Currently, the three available treatments used to supplement fibrinogen are fresh frozen plasma (FFP), cryoprecipitate, and human fibrinogen concentrate, RiaSTAP. RiaSTAP is a lyophilized fibrinogen concentrate that was approved by the Food and Drug Administration in 2009 for treating acute bleeding episodes in those patients with hypofibrinogenemia [9]. However, it is widely used in many European countries to control bleeding in both the elective and the trauma surgical settings [10], [11], [12]. Ongoing clinical trials exploring the effectiveness of RiaSTAP in aortic reconstruction and heart valve surgery, respectively, present preliminary data showing that RiaSTAP can predictably and precisely increase fibrinogen levels, reduce need for platelet transfusions, and mitigate bleeding [13], [14]. Compared with FFP and cryoprecipitate, RiaSTAP provides the highest concentration of fibrinogen, lowest infusion volume, most consistent dosing, and lowest pathogen risk [10] (Table 1).

RiaSTAP's standard protocol reconstitution requires injecting 50 mL of distilled water followed by gently swirling for 15 min to prevent protein damage and allow all complete solubilization of the protein. RiaSTAP has shown promise in reestablishing normal fibrinogen levels in numerous surgical situations as varied as obstetric to orthopedic; however, these surgeries are elective and not restricted by RiaSTAP's 15-min protocol reconstitution time [10], [15], [16], [17]. In situations of time constraint such as in a trauma setting, physicians usually resort to a forceful and rapid reconstitution. Because of the unstable nature of some protein structures, only gentle agitation is recommended for reconstitution of protein solutions. This recommendation is provided in the preparation and reconstitution section of the RiaSTAP package insert [9]. Vigorous shaking can cause mechanical denaturation of proteins. When oxygen is introduced into the solution during shaking, rejoining of the hydrophobic and hydrophilic amino acids from the denatured proteins results in foaming bubble formation, providing an indication of protein damage [18], [19], [20]. RiaSTAP's rapid reconstitution requires injecting 50 mL of distilled water followed by vigorously shaking for up to 30 s to quickly force the protein into solution. This shaking causes excessive foaming of the solution, possible mechanical degradation of the protein, and loss of protein in the uninjectable foam, thus compromising the hemostatic potential of the product.

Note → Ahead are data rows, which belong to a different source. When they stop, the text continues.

(* ===== verification/BlowfishMessage.v ===== *)
(** * Blocks and messages: encrypt_block, NAS_Encrypt, NAS_Decrypt

    A block decrypts to itself, for every key and width of [u32], on the hosts
    where the first bytes of a word are its low ones; a message does
    as long as no block of its ciphertext but the last ends in a zero byte,
    which is what [NAS_Decrypt] takes for the end. *)

From S2P Require Import Prelude CTypes Blowfish BlowfishProofs.

Definition is_byte (b : Z) : Prop := 0 <= b < 256.

(** ** Words and bytes *)
Lemma byte_high b i : is_byte b -> 8 <= i -> Z.testbit b i = false.
Proof.
  intros Hb Hi. rewrite <- (Z.mod_small b (2 ^ 8)) by (unfold is_byte in Hb; lia).
  apply Z.mod_pow2_bits_high. lia.
Qed.

Lemma byte_bit d n i :
  0 <= n -> 0 <= i ->
  Z.testbit (Z.land (Z.shiftr d n) 255) i = (i <? 8) && Z.testbit d (i + n).
Proof.
  intros Hn Hi. change 255 with (Z.ones 8).
  rewrite Z.land_spec, Z.shiftr_spec, andb_comm by lia.
  destruct (Z.ltb_spec i 8); [by rewrite Z.ones_spec_low by lia|by rewrite Z.ones_spec_high by lia].
Qed.

Lemma byte_is_byte d n : is_byte (Z.land (Z.shiftr d n) 255).
Proof.
  unfold is_byte. change 255 with (Z.ones 8). rewrite Z.land_ones by lia.
  apply Z.mod_pos_bound. lia.
Qed.

Lemma I32_low x : I32 x ≈ x.
Proof.
  unfold low_eq, I32. rewrite (Z.mod_eq (x + 2 ^ 31)) by lia.
  set (q := (x + 2 ^ 31) / 2 ^ 32).
  replace (x + 2 ^ 31 - 2 ^ 32 * q - 2 ^ 31) with (x + - q * 2 ^ 32) by lia.
  apply Z_mod_plus_full.
Qed.

Lemma word_val w b0 b1 b2 b3 t :
  32 <= w ->
  word_of_bytes w (b0 :: b1 :: b2 :: b3 :: t) ≈
  Z.lor (Z.lor (Z.lor (Z.shiftl b0 24) (Z.shiftl b1 16)) (Z.shiftl b2 8)) b3.
Proof. intros Hw. unfold word_of_bytes. by rewrite (U_low w _ Hw), I32_low. Qed.

Lemma word_of_bytes_of_word w d t : 32 <= w -> word_of_bytes w (bytes_of_word d ++ t) ≈ d.
Proof.
  intros Hw. unfold bytes_of_word. cbn [app]. rewrite word_val by done.
  rewrite <- (Z.shiftr_0_r d) at 4. apply low_bits. intros i Hi.
  rewrite !Z.lor_spec, !Z.shiftl_spec, (byte_bit d 0 i) by lia.
  assert (Hb : forall n, 0 <= n -> Z.testbit (Z.land (Z.shiftr d n) 255) (i - n) =
    (0 <=? i - n) && (i - n <? 8) && Z.testbit d i).
  { intros n Hn. destruct (Z.leb_spec 0 (i - n)).
    - rewrite byte_bit by lia. by rewrite Z.sub_add.
    - by rewrite Z.testbit_neg_r by lia. }
  rewrite !Hb, Z.add_0_r by lia.
  zbool; try lia; by destruct (Z.testbit d i).
Qed.

Lemma bytes_of_word_of_bytes w b0 b1 b2 b3 t :
  32 <= w -> is_byte b0 -> is_byte b1 -> is_byte b2 -> is_byte b3 ->
  bytes_of_word (word_of_bytes w (b0 :: b1 :: b2 :: b3 :: t)) = [b0; b1; b2; b3].
Proof.
  intros Hw H0 H1 H2 H3. rewrite (bytes_low _ _ (word_val w b0 b1 b2 b3 t Hw)).
  set (x := Z.lor _ b3).
  assert (Hx : forall n b, 0 <= n -> is_byte b ->
    (forall i, 0 <= i < 8 -> Z.testbit x (i + n) = Z.testbit b i) ->
    Z.land (Z.shiftr x n) 255 = b).
  { intros n b Hn Hb He. apply Z.bits_inj'. intros i Hi. rewrite byte_bit by lia.
    destruct (Z.ltb_spec i 8); [by apply He|]. symmetry. by apply byte_high. }
  unfold bytes_of_word. rewrite <- (Z.shiftr_0_r x) at 4.
  rewrite (Hx 0 b3), (Hx 8 b2), (Hx 16 b1), (Hx 24 b0); try done; intros i Hi; unfold x;
    rewrite !Z.lor_spec, !Z.shiftl_spec by lia.
  - rewrite (byte_high b1), (byte_high b2), (byte_high b3) by (done || lia).
    rewrite !orb_false_r. f_equal. lia.
  - rewrite (Z.testbit_neg_r b0), (byte_high b2), (byte_high b3) by (done || lia).
    rewrite !orb_false_r, orb_false_l. f_equal. lia.
  - rewrite (Z.testbit_neg_r b0), (Z.testbit_neg_r b1), (byte_high b3) by (done || lia).
    rewrite !orb_false_r, orb_false_l. f_equal. lia.
  - rewrite (Z.testbit_neg_r b0), (Z.testbit_neg_r b1), (Z.testbit_neg_r b2) by lia.
    rewrite !orb_false_l. f_equal. lia.
Qed.

(** ** Blocks *)
Section Blocks.
Context {order : HostOrder}.

Lemma encrypt_block_length w c b : length (encrypt_block w c b) = 8%nat.
Proof. unfold encrypt_block. by destruct (do_encrypt w c _ _). Qed.

Lemma decrypt_block_length w c b : length (decrypt_block w c b) = 8%nat.
Proof. unfold decrypt_block. by destruct (decrypt w c _ _). Qed.

Lemma ctx_eq_refl c : ctx_eq c c.
Proof. split; apply tab_eq_refl. Qed.

Lemma block_roundtrip w c b :
  32 <= w -> low_bytes_first w w -> length b = 8%nat -> Forall is_byte b ->
  decrypt_block w c (encrypt_block w c b) = b.
Proof.
  intros Hw Ho Hlen Hb.
  do 8 (destruct b as [|? b]; [done|]). destruct b; [|done]. clear Hlen.
  repeat match goal with H : Forall _ (_ :: _) |- _ => apply Forall_cons in H as [? H] end.
  unfold encrypt_block. cbn [drop].
  set (x := word_of_bytes w _). set (y := word_of_bytes w [_; _; _; _]).
  pose proof (decrypt_encrypt w c x y) as Hde. destruct (do_encrypt w c x y) as [d1 d2].
  unfold decrypt_block. change (drop 4 (bytes_of_word d1 ++ bytes_of_word d2)) with (bytes_of_word d2).
  destruct (decrypt_low w w Hw Hw Ho c c _ _ _ _ (ctx_eq_refl c)
    (word_of_bytes_of_word w d1 (bytes_of_word d2) Hw)
    (word_of_bytes_of_word w d2 [] Hw)) as [E1 E2].
  rewrite app_nil_r in E2. rewrite Hde in E1, E2.
  rewrite app_nil_r in E1.
  destruct (decrypt w c (word_of_bytes w (bytes_of_word d1 ++ bytes_of_word d2))
    (word_of_bytes w (bytes_of_word d2))) as [a1 a2]. cbn [fst snd] in E1, E2.
  rewrite (bytes_low _ _ E1), (bytes_low _ _ E2). unfold x, y.
  by rewrite !bytes_of_word_of_bytes.
Qed.
End Blocks.

(** ** Buffers

    [block b i]: the eight bytes of a buffer at [i]. *)
Definition block (b : list Z) (i : nat) : list Z := take 8 (drop i b).

Lemma block_ext k a b :
  (8 * k <= length a)%nat -> (8 * k <= length b)%nat ->
  (forall j, (j < k)%nat -> block a (8 * j) = block b (8 * j)) ->
  take (8 * k) a = take (8 * k) b.
Proof.
  induction k as [|k IH]; intros Ha Hb He; [done|].
  replace (8 * S k)%nat with (8 * k + 8)%nat by lia.
  rewrite <- !take_take_drop, IH by (lia || intros; apply He; lia).
  f_equal. apply He. lia.
Qed.

Lemma get_block_Ret b i : (i + 8 <= length b)%nat -> get_block b i = Ret (block b i).
Proof. intros Hi. unfold get_block. by rewrite bool_decide_eq_true_2. Qed.

Lemma put_block_Ret b i blk :
  length blk = 8%nat -> (i + 8 <= length b)%nat ->
  put_block b i blk = Ret (take i b ++ blk ++ drop (i + 8) b).
Proof. intros Hl Hi. unfold put_block. rewrite Hl. by rewrite bool_decide_eq_true_2. Qed.

(** What a block store leaves of the buffer. *)
Lemma put_length b i (blk : list Z) :
  length blk = 8%nat -> (i + 8 <= length b)%nat ->
  length (take i b ++ blk ++ drop (i + 8) b) = length b.
Proof. intros Hl Hi. rewrite !length_app, length_take, length_drop. lia. Qed.

Lemma put_take b i (blk : list Z) :
  (i <= length b)%nat -> take i (take i b ++ blk ++ drop (i + 8) b) = take i b.
Proof. intros Hi. apply take_app_length'. rewrite length_take. lia. Qed.

Lemma put_drop b i (blk : list Z) :
  length blk = 8%nat -> (i + 8 <= length b)%nat ->
  drop (i + 8) (take i b ++ blk ++ drop (i + 8) b) = drop (i + 8) b.
Proof.
  intros Hl Hi. rewrite app_assoc. apply drop_app_length'.
  rewrite length_app, length_take. lia.
Qed.

Lemma put_here b i (blk : list Z) :
  length blk = 8%nat -> (i + 8 <= length b)%nat ->
  block (take i b ++ blk ++ drop (i + 8) b) i = blk.
Proof.
  intros Hl Hi. unfold block. rewrite drop_app_length' by (rewrite length_take; lia).
  apply take_app_length'. lia.
Qed.

Lemma block_take b c i k :
  (i + 8 <= k)%nat -> take k b = take k c -> block b i = block c i.
Proof.
  intros Hi He. unfold block.
  assert (Hd : forall l : list Z, take 8 (drop i l) = take 8 (drop i (take k l))).
  { intros l. by rewrite !take_drop_commute, take_take, Nat.min_l by lia. }
  by rewrite (Hd b), (Hd c), He.
Qed.

Section Messages.
Context {order : HostOrder}.
Variables (w : Z) (c : BLOWFISH_context).

(** *** Encryption *)
Lemma encrypt_blocks_spec k i out inb :
  (i + 8 * k <= length out)%nat -> (i + 8 * k <= length inb)%nat ->
  exists o, encrypt_blocks w c k i out inb = Ret o /\ length o = length out /\
    take i o = take i out /\
    forall j, (j < k)%nat ->
      block o (i + 8 * j) = encrypt_block w c (block inb (i + 8 * j)).
Proof.
  revert i out. induction k as [|k IH]; intros i out Ho Hi.
  { exists out. split_and!; [done..|lia]. }
  cbn [encrypt_blocks]. rewrite get_block_Ret, outcome_bind_ret by lia.
  set (e := encrypt_block w c (block inb i)).
  assert (He : length e = 8%nat) by apply encrypt_block_length.
  rewrite put_block_Ret, outcome_bind_ret by (done || lia).
  destruct (IH (i + 8)%nat (take i out ++ e ++ drop (i + 8) out))
    as (o & -> & Hlen & Htake & Hblk); [rewrite put_length by (done || lia); lia|lia|].
  rewrite put_length in Hlen by (done || lia).
  exists o. split_and!; [done|done| |].
  - apply (f_equal (take i)) in Htake. rewrite !take_take, Nat.min_l in Htake by lia.
    rewrite Htake. apply put_take. lia.
  - intros [|j] Hj.
    + rewrite Nat.add_0_r. rewrite (block_take _ _ i (i + 8) ltac:(lia) Htake).
      apply put_here; [done|lia].
    + replace (i + 8 * S j)%nat with (i + 8 + 8 * j)%nat by lia. apply Hblk. lia.
Qed.

(** *** Decryption *)

(** The loop decrypts blocks up to and including the first that ends in zero,
    and leaves the rest of the output buffer alone. *)
Lemma decrypt_blocks_spec k i out inb :
  (i + 8 * k <= length out)%nat -> (i + 8 * k <= length inb)%nat ->
  exists o, decrypt_blocks w c k i out inb = Ret o /\ length o = length out /\
    take i o = take i out /\
    (forall j, (j < k)%nat ->
       (forall j', (j' < j)%nat -> at_ inb (i + 8 * j' + 7) <> 0) ->
       block o (i + 8 * j) = decrypt_block w c (block inb (i + 8 * j))) /\
    (forall j, (j < k)%nat -> at_ inb (i + 8 * j + 7) = 0 ->
       drop (i + 8 * j + 8) o = drop (i + 8 * j + 8) out).
Proof.
  revert i out. induction k as [|k IH]; intros i out Ho Hi.
  { exists out. split_and!; [done..|lia|lia]. }
  cbn [decrypt_blocks]. rewrite get_block_Ret, outcome_bind_ret by lia.
  set (e := decrypt_block w c (block inb i)).
  assert (He : length e = 8%nat) by apply decrypt_block_length.
  rewrite put_block_Ret, outcome_bind_ret by (done || lia).
  replace (i + 8 - 1)%nat with (i + 8 * 0 + 7)%nat by lia.
  set (out1 := take i out ++ e ++ drop (i + 8) out).
  assert (Hl1 : length out1 = length out) by (apply put_length; [done|lia]).
  assert (Hd1 : forall n, (i + 8 <= n)%nat -> drop n out1 = drop n out).
  { intros n Hn. replace n with (i + 8 + (n - (i + 8)))%nat by lia.
    rewrite <- !(drop_drop _ _ (i + 8)). f_equal. apply put_drop; [done|lia]. }
  destruct (Z.eqb_spec (at_ inb (i + 8 * 0 + 7)) 0) as [Hz|Hz].
  - exists out1. split_and!; [done|done|apply put_take; lia| |].
    + intros [|j] Hj Hno; [|by specialize (Hno 0%nat ltac:(lia))].
      rewrite Nat.add_0_r. apply put_here; [done|lia].
    + intros j Hj _. apply Hd1. lia.
  - destruct (IH (i + 8)%nat out1) as (o & -> & Hlen & Htake & Hblk & Hdrop); [lia|lia|].
    exists o. split_and!; [done|lia| | |].
    + apply (f_equal (take i)) in Htake. rewrite !take_take, Nat.min_l in Htake by lia.
      rewrite Htake. apply put_take. lia.
    + intros [|j] Hj Hno.
      * rewrite Nat.add_0_r. rewrite (block_take _ _ i (i + 8) ltac:(lia) Htake).
        apply put_here; [done|lia].
      * replace (i + 8 * S j)%nat with (i + 8 + 8 * j)%nat by lia. apply Hblk; [lia|].
        intros j' Hj'. replace (i + 8 + 8 * j' + 7)%nat with (i + 8 * S j' + 7)%nat by lia.
        apply Hno. lia.
    + intros [|j] Hj Hz'; [done|].
      replace (i + 8 * S j + 8)%nat with (i + 8 + 8 * j + 8)%nat by lia.
      rewrite Hdrop; [apply Hd1; lia|lia|].
      by replace (i + 8 + 8 * j + 7)%nat with (i + 8 * S j + 7)%nat by lia.
Qed.
End Messages.

(** *** The padding of NAS_Encrypt *)
Lemma pad_zero_spec k i b :
  (i + k <= length b)%nat ->
  pad_zero k i b = Ret (take i b ++ replicate k 0 ++ drop (i + k) b).
Proof.
  revert i b. induction k as [|k IH]; intros i b Hb.
  { cbn. by rewrite Nat.add_0_r, take_drop. }
  cbn [pad_zero]. unfold put_at. rewrite bool_decide_eq_true_2, outcome_bind_ret by lia.
  rewrite IH by (rewrite length_insert; lia). f_equal.
  rewrite drop_insert_lt by lia. replace (S i + k)%nat with (i + S k)%nat by lia.
  rewrite (take_S_r _ i 0) by (apply list_lookup_insert_eq; lia).
  rewrite take_insert_ge by lia. by rewrite <- app_assoc.
Qed.

(** The number of bytes NAS_Encrypt produces for a message. *)
Definition padded (m : list Z) : nat := (length m / 8 * 8 + 8)%nat.

Lemma padded_bounds m :
  (length m < padded m)%nat /\ padded m = (8 * (padded m / 8))%nat.
Proof.
  unfold padded. pose proof (Nat.div_mod (length m) 8 ltac:(lia)).
  pose proof (Nat.mod_upper_bound (length m) 8 ltac:(lia)). split; [lia|].
  replace (length m / 8 * 8 + 8)%nat with ((length m / 8 + 1) * 8)%nat by lia.
  rewrite Nat.div_mul by lia. lia.
Qed.

Lemma NAS_Encrypt_spec {order : HostOrder} w c (m rest out : list Z) :
  Forall (fun b => b <> 0) m -> (padded m <= length (m ++ 0%Z :: rest))%nat ->
  (padded m <= length out)%nat ->
  exists o inb, NAS_Encrypt w c out (m ++ 0 :: rest) = Ret (o, inb) /\
    take (padded m) inb = m ++ replicate (padded m - length m) 0 /\
    length inb = length (m ++ 0 :: rest) /\ length o = length out /\
    forall j, (j < padded m / 8)%nat -> block o (8 * j) = encrypt_block w c (block inb (8 * j)).
Proof.
  intros Hm Hin Hout. unfold NAS_Encrypt.
  rewrite strlen_app, outcome_bind_ret by done. fold (padded m).
  destruct (padded_bounds m) as [Hlt H8].
  rewrite pad_zero_spec, outcome_bind_ret by lia.
  rewrite (take_app_length' m) by done.
  set (inb := m ++ replicate (padded m - length m) 0 ++ _).
  assert (Hlen : length inb = length (m ++ 0 :: rest)).
  { unfold inb. rewrite !length_app, length_replicate, length_drop, length_app. simpl.
    rewrite length_app in Hin. simpl in Hin. lia. }
  destruct (encrypt_blocks_spec w c (padded m / 8) 0 out inb) as (o & -> & Ho & _ & Hb); [lia|lia|].
  rewrite outcome_bind_ret. exists o, inb. split_and!; try done.
  unfold inb. rewrite app_assoc. apply take_app_length'.
  rewrite length_app, length_replicate. lia.
Qed.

RiaSTAP is usually reconstituted slowly over 15 min, ensuring complete solubilization of the protein. However, in emergency situations, when patients are massively bleeding, clinicians may use a more rapid reconstitution process. This study aims to address the effectiveness of RiaSTAP in vitro after rapid reconstitution. In vitro hemostatic potential is measured by comparing the concentration of functional fibrinogen and fibrinogen efficacy in protocol-reconstituted RiaSTAP versus rapidly reconstituted RiaSTAP versus cryoprecipitate. Functional fibrinogen is that which is capable of being converted from its soluble zymogen form to insoluble fibrin following activation by thrombin and therefore able to participate in clot formation and/or hemostasis. We hypothesized that the rapidly reconstituted RiaSTAP is less effective than the protocol-reconstituted RiaSTAP in facilitating hemostasis. Rapidly reconstituted RiaSTAP and protocol-reconstituted RiaSTAP are compared against cryoprecipitate, which is the current standard of care for high fibrinogen concentration dosing.